« Nous, malades, prenons la parole en faveur des soins palliatifs et d’accompagnement, qui soulagent la douleur, et appelons à refuser l’euthanasie (ou sa version préliminaire, le suicide assisté), parce qu’elle accroîtrait, au lieu de les réduire, la souffrance et l’injustice. » C’est l’appelle de Christophe Régnier, Françoise Bourlière et Christèle Périsse, touchés par une grave maladie, dans une tribune publiée par le journal Le Figaro.
Une « double mystification »
« Lanceurs d’alerte », les signataires dénoncent une « double mystification qui pèse sur le débat » : « le problème tel qu’il est posé exprime une méconnaissance de bien-portant, et sa présentation dissimule la réalité économique ».
La maladie mortelle est en fait « une puissante incitation positive à vivre », affirment-ils. Quand « le bienportant, s’imaginant que la maladie est tout le contraire de la vie, déclare parfois, de loin, qu’il lui préférera la mort ».
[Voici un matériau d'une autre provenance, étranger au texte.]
(* ===== verification/ConditionsMerge.v ===== *)
(** * Summaries, aggregates and mirrors of v1beta2 conditions (util/conditions/v1beta2)

    merge_strategies.go, summary.go, aggregate.go, mirror.go and options.go.  The plural of a
    kind is computed by the flect library, the class [Flect].  A set is unfolded in the order
    of the class [GoRange]. *)

From Stdlib Require Import Ascii.
From S2P Require Import Prelude GoStd Api ConditionsV1Beta2.

Class Flect := { Pluralize : string → string }.

#[export] Instance concrete_Flect : Flect | 100 := { Pluralize kind := kind +:+ "s" }.

(** ** Owners of conditions (merge_strategies.go) *)

Record ConditionOwnerInfo := { co_Kind : string; co_Name : string }.

Record ConditionWithOwnerInfo := {
  cw_OwnerResource : ConditionOwnerInfo;
  cw_Condition : MetaCondition;
}.

Definition cw_Type (c : ConditionWithOwnerInfo) : string := mc_Type (cw_Condition c).
Definition cw_Message (c : ConditionWithOwnerInfo) : string := mc_Message (cw_Condition c).

Definition ConditionOwnerInfo_String (o : ConditionOwnerInfo) : string :=
  co_Kind o +:+ " " +:+ co_Name o.

(** What reflection and the interfaces [runtime.Object] and [objectWithName] tell of an
    object: the kind of its type meta when it is a runtime object, the name of its Go type,
    and its own name when it has one. *)
Class ConditionOwner (T : Type) := {
  owner_kind : T → option string;
  owner_type_name : string;
  owner_name : T → option string;
}.

#[global] Instance Machine_ConditionOwner : ConditionOwner Machine := {
  owner_kind m := Some (tm_Kind (m_TypeMeta m));
  owner_type_name := "Machine";
  owner_name m := Some (m_Name m);
}.

Definition getConditionOwnerInfo {T} `{ConditionOwner T} (obj : T) : ConditionOwnerInfo :=
  let kind := default "" (owner_kind obj) in
  {| co_Kind := if String.eqb kind "" then owner_type_name (T := T) else kind;
     co_Name := default "" (owner_name obj) |}.

Definition getConditionsWithOwnerInfo {T} `{V1Beta2Getter T, ConditionOwner T} (obj : T) :
    list ConditionWithOwnerInfo :=
  let ownerInfo := getConditionOwnerInfo obj in
  (λ condition, {| cw_OwnerResource := ownerInfo; cw_Condition := condition |})
    <$> GetV1Beta2Conditions obj.

(** ** Priorities *)

(** A [uint8]; a custom function may return any. *)
Definition MergePriority : Type := Z.
Definition IssueMergePriority : MergePriority := 0.
Definition UnknownMergePriority : MergePriority := 1.
Definition InfoMergePriority : MergePriority := 2.

Definition GetDefaultMergePriorityFunc (negativePolarityConditionTypes : list string)
    (condition : MetaCondition) : MergePriority :=
  let negative := bool_decide (mc_Type condition ∈ negativePolarityConditionTypes) in
  if String.eqb (mc_Status condition) ConditionTrue then
    if negative then IssueMergePriority else InfoMergePriority
  else if String.eqb (mc_Status condition) ConditionFalse then
    if negative then InfoMergePriority else IssueMergePriority
  else if String.eqb (mc_Status condition) ConditionUnknown then UnknownMergePriority
  else UnknownMergePriority.

Definition issuesReportedReason : string := "IssuesReported".
Definition unknownReportedReason : string := "UnknownReported".
Definition infoReportedReason : string := "InfoReported".

Definition GetDefaultComputeMergeReasonFunc (issueReason unknownReason infoReason : string)
    (issueConditions unknownConditions _infoConditions : list ConditionWithOwnerInfo) : string :=
  match issueConditions, unknownConditions with
  | _ :: _, _ => issueReason
  | [], _ :: _ => unknownReason
  | [], [] => infoReason
  end.

(** ** Sorting and splitting *)

(** [conditionOrder]: the last index of a type in the list; a lookup of another type gives
    zero. *)
Definition condition_order (orderedConditionTypes : list string) : gmap string Z :=
  foldl (λ m '(i, t), <[t := Z.of_nat i]> m) ∅ (imap pair orderedConditionTypes).

Definition sort_less (order : gmap string Z) (a b : ConditionWithOwnerInfo) : bool :=
  let oa := default 0 (order !! cw_Type a) in
  let ob := default 0 (order !! cw_Type b) in
  (oa <? ob) || ((oa =? ob) && Before (Some (mc_LastTransitionTime (cw_Condition a)))
                                      (Some (mc_LastTransitionTime (cw_Condition b)))).

(** [sort.SliceStable]. *)
Definition sortConditions (conditions : list ConditionWithOwnerInfo)
    (orderedConditionTypes : list string) : list ConditionWithOwnerInfo :=
  insertion_sort (sort_less (condition_order orderedConditionTypes)) conditions.

Definition splitConditionsByPriority (conditions : list ConditionWithOwnerInfo)
    (getPriority : MetaCondition → MergePriority) :
    list ConditionWithOwnerInfo * list ConditionWithOwnerInfo * list ConditionWithOwnerInfo :=
  foldl (λ '(issueConditions, unknownConditions, infoConditions) condition,
      let p := getPriority (cw_Condition condition) in
      if p =? IssueMergePriority then
        (issueConditions ++ [condition], unknownConditions, infoConditions)
      else if p =? UnknownMergePriority then
        (issueConditions, unknownConditions ++ [condition], infoConditions)
      else if p =? InfoMergePriority then
        (issueConditions, unknownConditions, infoConditions ++ [condition])
      else (issueConditions, unknownConditions, infoConditions))
    ([], [], []) conditions.

(** ** Messages *)

Definition newline : ascii := ascii_of_N 10.
Definition nl : string := String newline EmptyString.

Definition indentIfMultiline (m : string) : string :=
  if ContainsByte m newline || HasPrefix m "* "
  then nl +:+ Join ((λ l, "  " +:+ l) <$> Split m newline) nl
  else " " +:+ m.

(** The names of the objects per message, for one kind: the order of the names is the order
    of the conditions. *)
Definition add_object (objs : gmap string (list string)) (m name : string) :
    gmap string (list string) :=
  <[m := default [] (objs !! m) ++ [name]]> objs.

Definition message_objects (conditions : list ConditionWithOwnerInfo) (dropEmpty : bool) :
    gmap string (gmap string (list string)) :=
  foldl (λ messageObjMap condition,
      if dropEmpty && String.eqb (cw_Message condition) "" then messageObjMap
      else
        let kind := co_Kind (cw_OwnerResource condition) in
        <[kind := add_object (default ∅ (messageObjMap !! kind)) (cw_Message condition)
                    (co_Name (cw_OwnerResource condition))]> messageObjMap)
    ∅ conditions.

Definition message_less (objs : gmap string (list string)) (a b : string) : bool :=
  let oa := default [] (objs !! a) in
  let ob := default [] (objs !! b) in
  (length ob <? length oa)%nat
  || ((length oa =? length ob)%nat && string_ltb (Join oa ",") (Join ob ",")).

Section merge.
Context `{Flect, GoRange, GoSort}.

Definition object_message (kind : string) (allObjects : list string) (m : string) : string :=
  let kindPlural := Pluralize kind in
  let allObjects := go_sort string_ltb allObjects in
  let n := length allObjects in
  (if (n =? 0)%nat then ""
   else if (n =? 1)%nat then "* " +:+ kind +:+ " " +:+ Join allObjects ", " +:+ ":"
   else if (n <=? 3)%nat then "* " +:+ kindPlural +:+ " " +:+ Join allObjects ", " +:+ ":"
   else "* " +:+ kindPlural +:+ " " +:+ Join (take 3 allObjects) ", " +:+ ", ... ("
        +:+ FormatInt (Z.of_nat n - 3) +:+ " more):")
  +:+ indentIfMultiline m.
Demander à mourir est pour le malade « la seule façon de dire « vous me laissez trop seul », « tu ne viens pas me voir assez souvent », « est-ce que tu tiens à moi ? » », rappellent les trois signataires. Or « la loi qu’on prépare lui fera rentrer ces paroles dans la gorge et, en le forçant à ce choix faussement libre qu’il ne demande pas, l’enfermera dans la solitude », avertissent-ils (cf. Euthanasie : « Ce prétendu droit m’enlève ma dignité, et tôt ou tard, me désigne la porte »).
Certes, l’euthanasie ne sera pas obligatoire, « mais la situation du malade dépendant sera renversée », pointent Christophe Régnier, Françoise Bourlière et Christèle Périsse : « nous aurons à justifier notre volonté de vivre, devant nous-mêmes comme devant notre famille et la société ».
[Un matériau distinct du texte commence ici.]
(* ===== verification/MachineSetStatus.v ===== *)
(** * The v1beta2 status of a MachineSet (internal/controllers/machineset/machineset_controller_status.go)

    [ms_updateStatus] computes the replica counters and the six conditions the MachineSet
    controller owns.  One reading of the clock stands for the readings within one update of the
    status. *)

From S2P Require Import Prelude GoStd Api Conditions Collections ConditionsV1Beta2 ConditionsMerge.
From S2P Require Import StatusConditions.

(** ** Counters *)

Definition count_machines (f : Machine → bool) (machines : list Machine) : Z :=
  foldl (λ n machine, if f machine then n +32 1 else n) 0 machines.

Definition ms_setReplicas `{MetaConditions} (ms : MachineSet) (machines : list Machine)
    (getAndAdoptMachinesForMachineSetSucceeded : bool) : MachineSet :=
  if negb getAndAdoptMachinesForMachineSetSucceeded then ms
  else
    let readyReplicas := count_machines (λ m, v1beta2_IsTrue m ReadyV1Beta2Condition) machines in
    let availableReplicas :=
      count_machines (λ m, v1beta2_IsTrue m AvailableV1Beta2Condition) machines in
    let upToDateReplicas := count_machines (λ m, v1beta2_IsTrue m "UpToDate") machines in
    let v := default emptyMSV1Beta2 (mst_V1Beta2 (ms_Status ms)) in
    ms_set_V1Beta2 (Some {| msv_Conditions := msv_Conditions v;
      msv_ReadyReplicas := Some readyReplicas; msv_AvailableReplicas := Some availableReplicas;
      msv_UpToDateReplicas := Some upToDateReplicas |}) ms.

(** ** Conditions *)

Definition calculateMissingReferencesMessage (ms : MachineSet)
    (bootstrapTemplateNotFound infraMachineTemplateNotFound : bool) : result string :=
  missingObjects ← missing_objects (mt_Spec (mss_Template (ms_Spec ms))) bootstrapTemplateNotFound
                     infraMachineTemplateNotFound;
  mret (match missingObjects with
        | [] => ""
        | [o] => o +:+ " does not exist"
        | _ => Join missingObjects " and " +:+ " do not exist"
        end).

(** No replicas are desired of a MachineSet that is being deleted. *)
Definition ms_desiredReplicas (ms : MachineSet) (replicas : Z) : Z :=
  if negb (IsZero (om_DeletionTimestamp (ms_Meta ms))) then 0 else replicas.

Definition from_to (current desired : Z) : string :=
  "from " +:+ FormatInt current +:+ " to " +:+ FormatInt desired +:+ " replicas".

Definition scalingUpCondition (ms : MachineSet) (machines : list Machine)
    (bootstrapObjectNotFound infrastructureObjectNotFound
     getAndAdoptMachinesForMachineSetSucceeded : bool) (scaleUpPreflightCheckErrMessage : string) :
    result MetaCondition :=
  let t := ScalingUpV1Beta2Condition in
  if negb getAndAdoptMachinesForMachineSetSucceeded then Ok (internal_error t)
  else
    match ms_Replicas ms with
    | None => Ok (new_condition t (ConditionUnknown, WaitingForReplicasSetV1Beta2Reason, ""%string))
    | Some replicas =>
        let desiredReplicas := ms_desiredReplicas ms replicas in
        let currentReplicas := wrap32 (Z.of_nat (length machines)) in
        missingReferencesMessage ←
          calculateMissingReferencesMessage ms bootstrapObjectNotFound infrastructureObjectNotFound;
        if desiredReplicas <=? currentReplicas
        then
          let message := if negb (String.eqb missingReferencesMessage "")
                         then "Scaling up would be blocked because " +:+ missingReferencesMessage
                         else ""%string in
          Ok (new_condition t (ConditionFalse, NotScalingUpV1Beta2Reason, message))
        else
          let message := "Scaling up " +:+ from_to currentReplicas desiredReplicas in
          let blockMessages := filter (λ s, String.eqb s "" = false)
                                 [missingReferencesMessage; scaleUpPreflightCheckErrMessage] in
          let message :=
            if negb (String.eqb missingReferencesMessage "")
               || negb (String.eqb scaleUpPreflightCheckErrMessage "")
            then message +:+ " is blocked because " +:+ Join blockMessages " and "
            else message in
          Ok (new_condition t (ConditionTrue, ScalingUpV1Beta2Reason, message))
    end.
Une question de droits individuels ?
« Placer le débat sur le terrain des seuls droits individuels, comme s’il s’agissait de se donner contre la souffrance une assurance individuelle supplémentaire, toujours bonne à prendre quitte à ne pas l’utiliser », est une autre « mystification ».
Les signataires de la tribune dénoncent ce qui est un « faux choix », bientôt « balayé par la réalité économique ». « Car les soins palliatifs coûtent cher et l’euthanasie presque rien, alors que l’allongement de la vie promet une multiplication des cancers et de l’Alzheimer. »
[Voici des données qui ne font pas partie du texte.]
Section end_to_end.
Context `{Apimachinery, MetaConditions, Flect, GoRange, GoSort}.

Lemma counted_total scopes mss :
  Forall2 counted_from scopes mss → mss ≠ [] →
  Z.of_nat (length (mjoin (sc_machines <$> scopes))) ≤ int32_max →
  GetV1Beta2AvailableReplicaCountForMachineSets (Some <$> mss) =
    Some (true_count AvailableV1Beta2Condition (mjoin (sc_machines <$> scopes))).
Proof.
  intros Hf Hne Hmax.
  assert (∃ f, Forall (λ ms, (mst_V1Beta2 (ms_Status ms) ≫= msv_AvailableReplicas) = Some (f ms)) mss ∧
    sumZ f mss = true_count AvailableV1Beta2Condition (mjoin (sc_machines <$> scopes))) as (f & Hall & Hsum).
  { exists (λ ms, default 0 (mst_V1Beta2 (ms_Status ms) ≫= msv_AvailableReplicas)). clear Hne.
    induction Hf as [|s ms scopes mss (Es & now & ms0 & E) Hf IH]; [done|].
    rewrite fmap_cons in *. simpl in *. rewrite length_app in Hmax.
    apply ms_updateStatus_counters in E; [|done|lia]. destruct IH as [IHf IHs]; [lia|].
    assert ((mst_V1Beta2 (ms_Status ms) ≫= msv_AvailableReplicas) =
      Some (true_count AvailableV1Beta2Condition (sc_machines s))) as Ea.
    { unfold v1beta2_counters in E. destruct (mst_V1Beta2 (ms_Status ms)); [|done]. simpl. by injection E as _ -> _. }
    rewrite Ea, true_count_app. simpl. split; [constructor; [by rewrite Ea|done]|lia]. }
  unfold GetV1Beta2AvailableReplicaCountForMachineSets.
  rewrite (v1beta2_count_sum _ mss f Hne Hall), Hsum. f_equal. apply wrap32_id.
  pose proof (true_count_bounds AvailableV1Beta2Condition (mjoin (sc_machines <$> scopes))).
  unfold in_int32, int32_min. lia.
Qed.

(** The status of a MachineDeployment counts the machines behind its MachineSets: when
    the MachineSet controller computed the status of each MachineSet from its machines, the
    MachineDeployment is reported available exactly when the number of available machines of
    all MachineSets together is at least the desired size minus what the strategy allows to
    be unavailable, whether or not the machines can be listed again. *)
Theorem availability_end_to_end (now : Time) intstrString labelSelectorAsMap listMachines
    (s : md_scope) (md : MachineDeployment) (n : Z) scopes mss listed retErr :
  let machines := mjoin (sc_machines <$> scopes) in
  wf_conditions md → wf_deployment md n → md_refs_present s md →
  dsc_getAndAdoptMachineSetsForDeploymentSucceeded s = true →
  dsc_machineSets s = Some <$> mss → mss ≠ [] → Forall2 counted_from scopes mss →
  Z.of_nat (length machines) ≤ int32_max →
  list_machines labelSelectorAsMap listMachines md = Ok (listed, retErr) →
  ∃ md' unavailable,
    md_updateStatus intstrString labelSelectorAsMap listMachines now s md = Ok (md', retErr) ∧
    MaxUnavailable md = Ok unavailable ∧
    reported_status md' AvailableV1Beta2Condition = Some (BoolToStatus
      (n - unavailable <=? true_count AvailableV1Beta2Condition machines)).
Proof.
  intros machines Hc Hwf Hrefs Es Emss Hne Hf Hmax El.
  destruct (md_updateStatus_run intstrString _ _ now s md n _ _ Es Hwf Hrefs El)
    as (av & u & up & ready & utd & rem & E & Ht & Hu & Hav & _).
  eexists _, u. split; [exact E|]. split; [done|].
  rewrite (sets_owned now _ _ 0%nat av AvailableV1Beta2Condition
    (setReplicas_wf md (dsc_machineSets s) Hc) Ht eq_refl eq_refl), Hav.
  unfold md_available. by rewrite Emss, (counted_total scopes).
Qed.
End end_to_end.

(** ** Examples *)

Definition status_md : MachineDeployment :=
  {| md_TypeMeta := emptyTypeMeta; md_Meta := emptyMeta; md_Spec := md_spec_of 3 (FromInt 1) (FromInt 1);
     md_Status := emptyMDStatus |}.

Lemma status_md_wf : wf_deployment status_md 3.
Proof.
  split; [done|unfold int32_max; lia|]. eexists. split; [done|]. left. split; [done|].
  eexists. split; [done|]. simpl. unfold int32_max. lia.
Qed.

Definition available_machine (name : string) : Machine :=
  machine_named name [condition_of "Available" "True" "Available" ""].

Definition fleet_scope : ms_scope := scope_of [available_machine "a"; available_machine "b"] true.

Definition fleet_ms : MachineSet :=
  match ms_updateStatus 7 fleet_scope (ms_of 2) with Ok ms => ms | _ => inhabitant end.

Definition fleet_md_scope : md_scope :=
  {| dsc_machineSets := [Some fleet_ms]; dsc_bootstrapTemplateNotFound := false;
     dsc_infrastructureTemplateNotFound := false;
     dsc_getAndAdoptMachineSetsForDeploymentSucceeded := true |}.

Lemma md_updateStatus_reports_witness :
  ∃ md', md_updateStatus (λ _, ""%string) (λ _, Ok ∅) (λ _ _, Ok [available_machine "a"]) 9
      fleet_md_scope status_md = Ok (md', None) ∧
    reported_status md' ScalingUpV1Beta2Condition = Some ConditionTrue.
Proof.
  destruct (md_updateStatus_reports 9 (λ _, ""%string) (λ _, Ok ∅) (λ _ _, Ok [available_machine "a"])
    fleet_md_scope status_md 3 ∅ [available_machine "a"])
    as (md' & u & ready & utd & E & _ & _ & Hup & _);
    [constructor|apply status_md_wf|done|done|done|done|apply NoDup_singleton|].
  exists md'. split; [exact E|]. rewrite Hup. vm_compute. reflexivity.
Defined.

Lemma availability_end_to_end_witness :
  ∃ md', md_updateStatus (λ _, ""%string) (λ _, Ok ∅) (λ _ _, Err (Errorf "timeout")) 9
      fleet_md_scope status_md = Ok (md', Some (Wrap "failed to list machines" (Errorf "timeout"))) ∧
    reported_status md' AvailableV1Beta2Condition = Some ConditionTrue.
Proof.
  destruct (availability_end_to_end 9 (λ _, ""%string) (λ _, Ok ∅) (λ _ _, Err (Errorf "timeout"))
    fleet_md_scope status_md 3 [fleet_scope] [fleet_ms] None
    (Some (Wrap "failed to list machines" (Errorf "timeout")))) as (md' & u & E & Hu & Ha);
    [constructor|apply status_md_wf|done|done|done|done| |by vm_compute|done|].
  - constructor; [|constructor]. split; [done|]. exists 7, (ms_of 2). vm_compute. reflexivity.
  - exists md'. split; [exact E|]. rewrite Ha. vm_compute in Hu. injection Hu as <-. vm_compute. reflexivity.
Defined.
Christophe Régnier, Françoise Bourlière et Christèle Périsse prédisent une « fracture sociale », entre privilégiés qui « auront seuls accès aux soins palliatifs, aux dépens des pauvres qui, eux, n’auront que le poison ». « On prend les gens pour des sots, assurent-ils : on manque déjà de médecins dans les déserts médicaux (qui incluent les villes), et ils auraient accès aux soins palliatifs qui supposent des hôpitaux ou du personnel médical passant au domicile pendant des semaines ? »
Le mirage de la clause de conscience
La légalisation de l’euthanasie aura aussi un impact sur les soignants. C’est une clause de conscience exigeant de référer à un confrère qui sera instituée. Dès lors « des jeunes désireux de soigner renonceront à ces métiers, et la qualité du recrutement faiblira ». « Les malades auront de plus en plus devant eux des médecins cyniques (ils existent) à qui il sera égal de faire vivre ou mourir. On aura changé les soignants en exécuteurs », craignent les signataires.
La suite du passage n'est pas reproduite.